Even though the amount accounts for 8% of the annual capex of corporates and 3.6% of the gross fixed capital formation in the country, the researchers noted that investment might lead to positive externalities–attracting more investors in other sectors.
“In the near-term, expansion of the manufacturing capacity might drive the import bills and trade deficit higher.

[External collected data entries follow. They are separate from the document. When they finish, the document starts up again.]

Lemma upd_svc_frame w p f s :
  services w !! p = Some s -> name (f s) = name s -> next (f s) = next s ->
  upd_svc p f w = Some (set_services (<[p := f s]> (services w)) w) /\
  life_frame w (set_services (<[p := f s]> (services w)) w).
Proof.
  intros Hs Hn Hx. unfold upd_svc. rewrite Hs. split; [done|]. unfold life_frame. split_and!; try done.
  intros q. simpl. destruct (decide (q = p)) as [->|Hne].
  - rewrite lookup_insert_eq, Hs. simpl. by rewrite Hn, Hx.
  - by rewrite lookup_insert_ne by done.
Qed.

(** One service: its state, and the calls made to its interface. *)
Lemma set_state_twice w p s st1 st2 :
  services w !! p = Some s ->
  upd_svc p (set_state st2) (set_services (<[p := set_state st1 s]> (services w)) w) =
  Some (set_services (<[p := set_state st2 s]> (services w)) w).
Proof. intros Hs. unfold upd_svc. simpl. rewrite lookup_insert_eq. simpl. by rewrite insert_insert_eq. Qed.

Definition put_svc (p : nat) (s : airy_svc_internal_t) (w : svc_world) : svc_world :=
  set_services (<[p := s]> (services w)) w.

In the long run, it might be instrumental in increasing manufacturing activity and sustainably reducing the current account deficit in India a few years down the line,” the note stated.
However, the researchers pointed out that the scheme has had a limited impact in attracting global manufacturing players. “Domestic listed and unlisted companies add to 24% and 70% of PLI participants, respectively,” they noted.
They also pointed to certain areas for improvement in designing some PLI benefits. “Product choices might have been more comprehensive or exhaustive for speciality steel, KSM/API (key starting material/active pharmaceutical ingredient) and telecom instruments,”While the SBI MF researchers said that continuation of the scheme might have a “significant impact on Indian macro, export, and overall current account dynamics five to ten years down the line,” they also noted that competition from other nations and a regime change with new policies might act as challenges to the scheme.